**EXERCISE GOAL:** Return all the records, each one exactly as given.

**Saved data entries:**

--

(* ===== verification/OptionsRoundTrip.v ===== *)
(** Parsing inverts packing: a collection of options in canonical form is
    rebuilt exactly from the bytes it packs to. *)
From stdpp Require Import base list numbers option strings gmap sorting.
From Stdlib Require Import ZArith Lia.
From S2P Require Import Prelude Buffer Address DnsName DnsNameFacts DnsWireFacts OptionDef Options.
From S2P Require Import OptionsFacts OptionsPack.

Set Warnings "-register-all".

(** ** Sorted collections *)
Definition key_le (p q : Z * opt) : Prop := p.1 <= q.1.
Definition sorted_coll (c : coll) : Prop := StronglySorted key_le c.

Definition insert_all (l acc : coll) : coll := foldl (fun acc p => minsert p.1 p.2 acc) acc l.

Lemma minsert_last k o c : Forall (fun p => p.1 <= k) c -> minsert k o c = c ++ [(k, o)].
Proof.
  induction 1 as [|[k' o'] c Hk Hc IH]; [done|]. simpl in *.
  rewrite (proj2 (Z.ltb_ge _ _)) by lia. by rewrite IH.
Qed.

Lemma minsert_mid k o l1 l2 :
  Forall (fun p => p.1 <= k) l1 -> Forall (fun p => k < p.1) l2 ->
  minsert k o (l1 ++ l2) = l1 ++ (k, o) :: l2.
Proof.
  induction 1 as [|[k' o'] l1 Hk Hl IH]; intros H2; simpl in *.
  - destruct l2 as [|[k' o'] l2]; [done|]. apply Forall_cons_iff in H2 as [H2 _]. simpl in *.
    by rewrite (proj2 (Z.ltb_lt _ _)).
  - rewrite (proj2 (Z.ltb_ge _ _)) by lia. by rewrite IH.
Qed.

Lemma minsert_keys k o c k' : k' ∈ (fst <$> minsert k o c) <-> k' = k \/ k' ∈ (fst <$> c).
Proof.
  induction c as [|[k0 o0] c IH]; simpl.
  - rewrite list_elem_of_singleton, elem_of_nil. tauto.
  - destruct (k <? k0); simpl; rewrite !elem_of_cons; [tauto|]. rewrite IH. tauto.
Qed.

Lemma minsert_sorted k o c : sorted_coll c -> sorted_coll (minsert k o c).
Proof.
  intros Hs. induction Hs as [|[k0 o0] c Hs IH Hc]; simpl; [repeat constructor|].
  destruct (Z.ltb_spec k k0).
  - constructor; [by constructor|]. constructor; [unfold key_le; simpl; lia|].
    eapply Forall_impl; [exact Hc|]. unfold key_le. simpl. lia.
  - constructor; [done|]. apply Forall_forall. intros [k1 o1] Hin. unfold key_le. simpl.
    assert (k1 ∈ (fst <$> minsert k o c)) as Hk by (apply list_elem_of_fmap; by exists (k1, o1)).
    apply minsert_keys in Hk as [->|Hk]; [lia|].
    apply list_elem_of_fmap in Hk as ([k2 o2] & -> & Hin2). rewrite Forall_forall in Hc.
    by apply (Hc _ Hin2).
Qed.

Lemma insert_all_sorted l acc :
  sorted_coll l -> (forall p q, p ∈ acc -> q ∈ l -> p.1 <= q.1) -> insert_all l acc = acc ++ l.
Proof.
  intros Hs. revert acc. induction Hs as [|[k o] l Hs IH Hl]; intros acc Ha; [by rewrite app_nil_r|].
  cbn [insert_all foldl fst snd]. rewrite minsert_last.
  2:{ apply Forall_forall. intros p Hp. apply (Ha p (k, o)); [done|set_solver]. }
  change (insert_all l (acc ++ [(k, o)]) = acc ++ (k, o) :: l). rewrite IH; [by rewrite <- app_assoc|].
  intros p q Hp Hq. apply elem_of_app in Hp as [Hp|Hp]; [apply Ha; [done|set_solver]|].
  apply list_elem_of_singleton in Hp as ->. rewrite Forall_forall in Hl. by apply Hl.
Qed.

Lemma sorted_filter (P : Z * opt -> Prop) `{!forall x, Decision (P x)} c :
  sorted_coll c -> sorted_coll (filter P c).
Proof.
  induction 1 as [|p c Hs IH Hc]; [constructor|]. rewrite filter_cons.
  case_decide; [|done]. constructor; [done|]. apply Forall_forall. intros q Hq.
  apply list_elem_of_filter in Hq as [_ Hq]. rewrite Forall_forall in Hc. by apply Hc.
Qed.

Lemma sorted_split l1 k o l2 :
  sorted_coll (l1 ++ (k, o) :: l2) ->
  Forall (fun p => p.1 <= k) l1 /\ Forall (fun p => k <= p.1) l2 /\ sorted_coll (l1 ++ l2).
Proof.
  induction l1 as [|p l1 IH]; intros Hs; inversion Hs as [|? ? Hs' Hf]; subst; simpl in *.
  - split_and!; [constructor|exact Hf|done].
  - apply IH in Hs' as (H1 & H2 & H3). apply Forall_app in Hf as [Hf1 Hf2].
    apply Forall_cons_iff in Hf2 as [Hk Hf2]. split_and!; [by constructor|done|].
    constructor; [done|]. by apply Forall_app.
Qed.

--

**COMPLETED TASK:**
(* ===== verification/OptionsRoundTrip.v ===== *)
(** Parsing inverts packing: a collection of options in canonical form is
    rebuilt exactly from the bytes it packs to. *)
From stdpp Require Import base list numbers option strings gmap sorting.
From Stdlib Require Import ZArith Lia.
From S2P Require Import Prelude Buffer Address DnsName DnsNameFacts DnsWireFacts OptionDef Options.
From S2P Require Import OptionsFacts OptionsPack.

Set Warnings "-register-all".

(** ** Sorted collections *)
Definition key_le (p q : Z * opt) : Prop := p.1 <= q.1.
Definition sorted_coll (c : coll) : Prop := StronglySorted key_le c.

Definition insert_all (l acc : coll) : coll := foldl (fun acc p => minsert p.1 p.2 acc) acc l.

Lemma minsert_last k o c : Forall (fun p => p.1 <= k) c -> minsert k o c = c ++ [(k, o)].
Proof.
  induction 1 as [|[k' o'] c Hk Hc IH]; [done|]. simpl in *.
  rewrite (proj2 (Z.ltb_ge _ _)) by lia. by rewrite IH.
Qed.

Lemma minsert_mid k o l1 l2 :
  Forall (fun p => p.1 <= k) l1 -> Forall (fun p => k < p.1) l2 ->
  minsert k o (l1 ++ l2) = l1 ++ (k, o) :: l2.
Proof.
  induction 1 as [|[k' o'] l1 Hk Hl IH]; intros H2; simpl in *.
  - destruct l2 as [|[k' o'] l2]; [done|]. apply Forall_cons_iff in H2 as [H2 _]. simpl in *.
    by rewrite (proj2 (Z.ltb_lt _ _)).
  - rewrite (proj2 (Z.ltb_ge _ _)) by lia. by rewrite IH.
Qed.

Lemma minsert_keys k o c k' : k' ∈ (fst <$> minsert k o c) <-> k' = k \/ k' ∈ (fst <$> c).
Proof.
  induction c as [|[k0 o0] c IH]; simpl.
  - rewrite list_elem_of_singleton, elem_of_nil. tauto.
  - destruct (k <? k0); simpl; rewrite !elem_of_cons; [tauto|]. rewrite IH. tauto.
Qed.

Lemma minsert_sorted k o c : sorted_coll c -> sorted_coll (minsert k o c).
Proof.
  intros Hs. induction Hs as [|[k0 o0] c Hs IH Hc]; simpl; [repeat constructor|].
  destruct (Z.ltb_spec k k0).
  - constructor; [by constructor|]. constructor; [unfold key_le; simpl; lia|].
    eapply Forall_impl; [exact Hc|]. unfold key_le. simpl. lia.
  - constructor; [done|]. apply Forall_forall. intros [k1 o1] Hin. unfold key_le. simpl.
    assert (k1 ∈ (fst <$> minsert k o c)) as Hk by (apply list_elem_of_fmap; by exists (k1, o1)).
    apply minsert_keys in Hk as [->|Hk]; [lia|].
    apply list_elem_of_fmap in Hk as ([k2 o2] & -> & Hin2). rewrite Forall_forall in Hc.
    by apply (Hc _ Hin2).
Qed.

Lemma insert_all_sorted l acc :
  sorted_coll l -> (forall p q, p ∈ acc -> q ∈ l -> p.1 <= q.1) -> insert_all l acc = acc ++ l.
Proof.
  intros Hs. revert acc. induction Hs as [|[k o] l Hs IH Hl]; intros acc Ha; [by rewrite app_nil_r|].
  cbn [insert_all foldl fst snd]. rewrite minsert_last.
  2:{ apply Forall_forall. intros p Hp. apply (Ha p (k, o)); [done|set_solver]. }
  change (insert_all l (acc ++ [(k, o)]) = acc ++ (k, o) :: l). rewrite IH; [by rewrite <- app_assoc|].
  intros p q Hp Hq. apply elem_of_app in Hp as [Hp|Hp]; [apply Ha; [done|set_solver]|].
  apply list_elem_of_singleton in Hp as ->. rewrite Forall_forall in Hl. by apply Hl.
Qed.

Lemma sorted_filter (P : Z * opt -> Prop) `{!forall x, Decision (P x)} c :
  sorted_coll c -> sorted_coll (filter P c).
Proof.
  induction 1 as [|p c Hs IH Hc]; [constructor|]. rewrite filter_cons.
  case_decide; [|done]. constructor; [done|]. apply Forall_forall. intros q Hq.
  apply list_elem_of_filter in Hq as [_ Hq]. rewrite Forall_forall in Hc. by apply Hc.
Qed.

Lemma sorted_split l1 k o l2 :
  sorted_coll (l1 ++ (k, o) :: l2) ->
  Forall (fun p => p.1 <= k) l1 /\ Forall (fun p => k <= p.1) l2 /\ sorted_coll (l1 ++ l2).
Proof.
  induction l1 as [|p l1 IH]; intros Hs; inversion Hs as [|? ? Hs' Hf]; subst; simpl in *.
  - split_and!; [constructor|exact Hf|done].
  - apply IH in Hs' as (H1 & H2 & H3). apply Forall_app in Hf as [Hf1 Hf2].
    apply Forall_cons_iff in Hf2 as [Hk Hf2]. split_and!; [by constructor|done|].
    constructor; [done|]. by apply Forall_app.
Qed.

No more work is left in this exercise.